══ Data extracts ══

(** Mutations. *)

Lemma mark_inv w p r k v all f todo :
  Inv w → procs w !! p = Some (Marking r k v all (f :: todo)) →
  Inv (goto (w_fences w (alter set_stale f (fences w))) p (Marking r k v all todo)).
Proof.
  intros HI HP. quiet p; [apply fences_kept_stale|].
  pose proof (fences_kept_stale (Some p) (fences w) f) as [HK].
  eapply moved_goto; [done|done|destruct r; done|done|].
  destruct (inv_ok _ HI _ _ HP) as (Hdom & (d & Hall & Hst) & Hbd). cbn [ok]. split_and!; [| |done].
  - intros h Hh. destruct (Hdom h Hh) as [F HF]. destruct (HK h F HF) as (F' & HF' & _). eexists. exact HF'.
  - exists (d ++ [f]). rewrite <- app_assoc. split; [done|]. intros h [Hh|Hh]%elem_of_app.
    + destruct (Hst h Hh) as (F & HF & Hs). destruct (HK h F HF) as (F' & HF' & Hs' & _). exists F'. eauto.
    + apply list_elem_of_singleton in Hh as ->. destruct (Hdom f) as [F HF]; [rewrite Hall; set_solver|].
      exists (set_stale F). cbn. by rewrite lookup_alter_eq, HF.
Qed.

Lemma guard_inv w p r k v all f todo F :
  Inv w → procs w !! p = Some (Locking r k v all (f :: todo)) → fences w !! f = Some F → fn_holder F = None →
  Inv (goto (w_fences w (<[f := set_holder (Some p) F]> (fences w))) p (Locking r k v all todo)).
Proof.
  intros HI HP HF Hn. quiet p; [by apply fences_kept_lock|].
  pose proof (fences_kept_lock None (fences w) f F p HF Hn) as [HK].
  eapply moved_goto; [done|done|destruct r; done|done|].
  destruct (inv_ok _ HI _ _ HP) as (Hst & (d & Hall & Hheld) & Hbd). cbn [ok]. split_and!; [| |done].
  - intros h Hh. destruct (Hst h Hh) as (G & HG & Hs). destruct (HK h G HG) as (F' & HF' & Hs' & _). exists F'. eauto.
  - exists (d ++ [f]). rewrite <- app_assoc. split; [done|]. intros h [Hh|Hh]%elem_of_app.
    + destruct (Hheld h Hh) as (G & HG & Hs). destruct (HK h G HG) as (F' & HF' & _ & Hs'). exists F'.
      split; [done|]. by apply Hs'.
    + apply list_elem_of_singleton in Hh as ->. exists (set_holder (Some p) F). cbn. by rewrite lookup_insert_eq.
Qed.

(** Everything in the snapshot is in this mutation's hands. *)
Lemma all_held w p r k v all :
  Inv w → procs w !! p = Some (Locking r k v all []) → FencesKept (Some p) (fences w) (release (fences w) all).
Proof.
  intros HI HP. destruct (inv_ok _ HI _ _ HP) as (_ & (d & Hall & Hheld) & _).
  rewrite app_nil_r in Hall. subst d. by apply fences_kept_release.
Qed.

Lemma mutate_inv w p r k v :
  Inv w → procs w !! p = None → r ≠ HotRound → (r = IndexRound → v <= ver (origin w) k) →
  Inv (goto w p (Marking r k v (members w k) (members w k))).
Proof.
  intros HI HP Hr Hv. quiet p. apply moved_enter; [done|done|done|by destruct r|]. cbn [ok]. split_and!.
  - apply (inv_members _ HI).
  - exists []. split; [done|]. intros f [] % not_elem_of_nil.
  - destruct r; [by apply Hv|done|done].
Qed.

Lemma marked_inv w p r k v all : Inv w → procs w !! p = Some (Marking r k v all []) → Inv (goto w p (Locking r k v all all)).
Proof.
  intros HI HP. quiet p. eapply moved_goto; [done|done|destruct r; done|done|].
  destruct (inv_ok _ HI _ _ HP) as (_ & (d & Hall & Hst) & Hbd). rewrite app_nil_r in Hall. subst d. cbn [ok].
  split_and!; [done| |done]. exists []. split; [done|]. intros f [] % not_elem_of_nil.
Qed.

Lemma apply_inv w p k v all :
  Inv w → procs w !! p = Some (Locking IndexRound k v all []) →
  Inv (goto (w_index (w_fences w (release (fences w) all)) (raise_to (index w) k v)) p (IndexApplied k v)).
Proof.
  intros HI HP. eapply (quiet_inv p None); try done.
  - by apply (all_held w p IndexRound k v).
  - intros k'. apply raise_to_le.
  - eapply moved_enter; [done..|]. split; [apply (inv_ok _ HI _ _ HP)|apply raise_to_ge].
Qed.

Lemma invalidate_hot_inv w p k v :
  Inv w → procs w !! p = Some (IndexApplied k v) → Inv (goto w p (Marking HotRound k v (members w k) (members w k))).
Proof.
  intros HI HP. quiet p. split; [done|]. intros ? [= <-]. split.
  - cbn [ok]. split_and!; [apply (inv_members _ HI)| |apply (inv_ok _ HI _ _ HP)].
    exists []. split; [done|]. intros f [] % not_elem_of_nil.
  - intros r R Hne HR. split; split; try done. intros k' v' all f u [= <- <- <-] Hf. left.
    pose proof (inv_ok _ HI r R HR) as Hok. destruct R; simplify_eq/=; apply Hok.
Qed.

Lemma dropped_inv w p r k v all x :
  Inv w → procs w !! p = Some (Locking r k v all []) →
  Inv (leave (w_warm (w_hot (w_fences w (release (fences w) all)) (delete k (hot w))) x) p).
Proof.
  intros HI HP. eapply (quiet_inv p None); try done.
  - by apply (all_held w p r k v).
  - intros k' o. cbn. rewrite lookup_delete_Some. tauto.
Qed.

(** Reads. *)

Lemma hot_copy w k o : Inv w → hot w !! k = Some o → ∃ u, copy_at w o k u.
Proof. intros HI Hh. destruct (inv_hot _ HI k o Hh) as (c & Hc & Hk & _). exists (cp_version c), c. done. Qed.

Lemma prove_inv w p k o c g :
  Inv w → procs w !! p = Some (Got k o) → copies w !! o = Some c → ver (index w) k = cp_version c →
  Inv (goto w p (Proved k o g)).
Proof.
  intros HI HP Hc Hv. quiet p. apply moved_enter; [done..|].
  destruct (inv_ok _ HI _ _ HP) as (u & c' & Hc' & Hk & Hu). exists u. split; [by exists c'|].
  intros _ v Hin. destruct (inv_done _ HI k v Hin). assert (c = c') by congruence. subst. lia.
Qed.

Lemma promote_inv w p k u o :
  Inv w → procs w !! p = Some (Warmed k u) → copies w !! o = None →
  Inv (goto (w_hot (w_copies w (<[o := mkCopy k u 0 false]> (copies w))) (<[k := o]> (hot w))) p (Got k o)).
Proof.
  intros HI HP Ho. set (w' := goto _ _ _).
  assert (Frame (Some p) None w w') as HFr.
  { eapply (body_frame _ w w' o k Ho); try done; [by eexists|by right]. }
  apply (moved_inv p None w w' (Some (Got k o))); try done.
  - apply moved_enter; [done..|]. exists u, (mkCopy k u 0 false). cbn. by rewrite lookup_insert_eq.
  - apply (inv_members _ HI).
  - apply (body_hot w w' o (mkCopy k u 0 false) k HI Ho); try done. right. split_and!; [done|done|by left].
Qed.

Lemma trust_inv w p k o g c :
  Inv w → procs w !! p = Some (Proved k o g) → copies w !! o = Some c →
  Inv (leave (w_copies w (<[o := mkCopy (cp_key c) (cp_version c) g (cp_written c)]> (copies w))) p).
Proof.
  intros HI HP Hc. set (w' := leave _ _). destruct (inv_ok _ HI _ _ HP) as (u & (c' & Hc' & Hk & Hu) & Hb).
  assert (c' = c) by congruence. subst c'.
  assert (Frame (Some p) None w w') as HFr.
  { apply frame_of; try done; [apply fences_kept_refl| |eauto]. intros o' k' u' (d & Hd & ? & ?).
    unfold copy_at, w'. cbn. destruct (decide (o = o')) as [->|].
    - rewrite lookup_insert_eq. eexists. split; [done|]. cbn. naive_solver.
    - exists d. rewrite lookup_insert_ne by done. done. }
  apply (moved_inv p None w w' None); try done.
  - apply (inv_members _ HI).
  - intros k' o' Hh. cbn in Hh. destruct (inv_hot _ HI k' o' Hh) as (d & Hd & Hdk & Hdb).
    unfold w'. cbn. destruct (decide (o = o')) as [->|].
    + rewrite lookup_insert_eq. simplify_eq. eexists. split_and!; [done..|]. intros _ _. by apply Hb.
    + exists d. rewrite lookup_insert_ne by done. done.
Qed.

═══
══ Data extracts ══

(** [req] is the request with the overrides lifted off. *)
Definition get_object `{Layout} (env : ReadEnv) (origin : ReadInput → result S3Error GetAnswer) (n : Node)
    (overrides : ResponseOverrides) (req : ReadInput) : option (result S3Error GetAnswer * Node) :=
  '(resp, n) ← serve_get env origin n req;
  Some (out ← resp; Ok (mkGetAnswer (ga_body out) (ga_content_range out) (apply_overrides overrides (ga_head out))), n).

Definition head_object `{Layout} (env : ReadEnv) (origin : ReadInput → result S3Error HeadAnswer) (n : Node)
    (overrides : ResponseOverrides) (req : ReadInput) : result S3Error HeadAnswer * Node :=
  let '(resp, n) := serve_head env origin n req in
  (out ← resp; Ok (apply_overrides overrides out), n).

═══
══ Data extracts ══

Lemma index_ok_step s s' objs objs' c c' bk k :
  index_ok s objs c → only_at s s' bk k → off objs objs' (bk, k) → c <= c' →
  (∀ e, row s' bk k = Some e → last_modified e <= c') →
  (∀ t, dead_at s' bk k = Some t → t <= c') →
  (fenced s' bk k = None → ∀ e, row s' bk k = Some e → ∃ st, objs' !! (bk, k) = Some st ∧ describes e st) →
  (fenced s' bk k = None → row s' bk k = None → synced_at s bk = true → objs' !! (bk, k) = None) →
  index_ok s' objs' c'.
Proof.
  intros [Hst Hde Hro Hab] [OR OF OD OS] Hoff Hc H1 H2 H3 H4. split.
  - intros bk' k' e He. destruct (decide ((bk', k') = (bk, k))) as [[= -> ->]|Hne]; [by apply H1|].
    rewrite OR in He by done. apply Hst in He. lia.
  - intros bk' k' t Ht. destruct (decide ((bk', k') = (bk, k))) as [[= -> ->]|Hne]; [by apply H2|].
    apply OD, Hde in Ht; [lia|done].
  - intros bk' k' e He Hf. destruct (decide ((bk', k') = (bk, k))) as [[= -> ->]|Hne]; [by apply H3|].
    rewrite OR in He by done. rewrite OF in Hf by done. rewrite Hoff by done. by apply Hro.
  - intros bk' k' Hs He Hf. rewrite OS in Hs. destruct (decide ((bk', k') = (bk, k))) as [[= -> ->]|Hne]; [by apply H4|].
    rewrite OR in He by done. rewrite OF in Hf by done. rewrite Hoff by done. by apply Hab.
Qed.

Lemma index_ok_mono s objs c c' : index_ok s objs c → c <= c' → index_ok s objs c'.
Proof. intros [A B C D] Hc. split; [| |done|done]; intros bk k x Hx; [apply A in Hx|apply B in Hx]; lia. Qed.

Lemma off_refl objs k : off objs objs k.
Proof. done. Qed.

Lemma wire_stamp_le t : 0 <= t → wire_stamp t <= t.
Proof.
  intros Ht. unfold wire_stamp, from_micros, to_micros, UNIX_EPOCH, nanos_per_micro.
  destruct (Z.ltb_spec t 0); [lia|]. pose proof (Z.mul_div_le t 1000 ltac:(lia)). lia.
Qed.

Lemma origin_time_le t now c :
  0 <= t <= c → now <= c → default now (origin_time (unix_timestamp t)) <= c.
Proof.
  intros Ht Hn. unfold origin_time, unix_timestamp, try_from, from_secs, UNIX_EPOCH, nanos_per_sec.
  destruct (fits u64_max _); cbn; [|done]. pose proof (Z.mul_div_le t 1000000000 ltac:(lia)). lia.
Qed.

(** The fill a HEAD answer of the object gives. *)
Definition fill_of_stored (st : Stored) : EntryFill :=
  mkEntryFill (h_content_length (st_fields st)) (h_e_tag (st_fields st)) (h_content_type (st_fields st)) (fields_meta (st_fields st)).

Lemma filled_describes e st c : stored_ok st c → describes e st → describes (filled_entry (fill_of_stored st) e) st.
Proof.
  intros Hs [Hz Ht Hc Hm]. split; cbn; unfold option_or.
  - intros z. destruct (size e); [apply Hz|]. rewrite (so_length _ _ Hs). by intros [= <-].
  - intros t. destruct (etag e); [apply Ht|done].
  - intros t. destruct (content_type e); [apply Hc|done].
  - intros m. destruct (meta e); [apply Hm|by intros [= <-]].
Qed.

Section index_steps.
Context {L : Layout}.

═══

**Activity:**
The answer must consist of every line from the entries above that contains "HeadAnswer".

**Output of the exercise:**
Definition head_object `{Layout} (env : ReadEnv) (origin : ReadInput → result S3Error HeadAnswer) (n : Node)
    (overrides : ResponseOverrides) (req : ReadInput) : result S3Error HeadAnswer * Node :=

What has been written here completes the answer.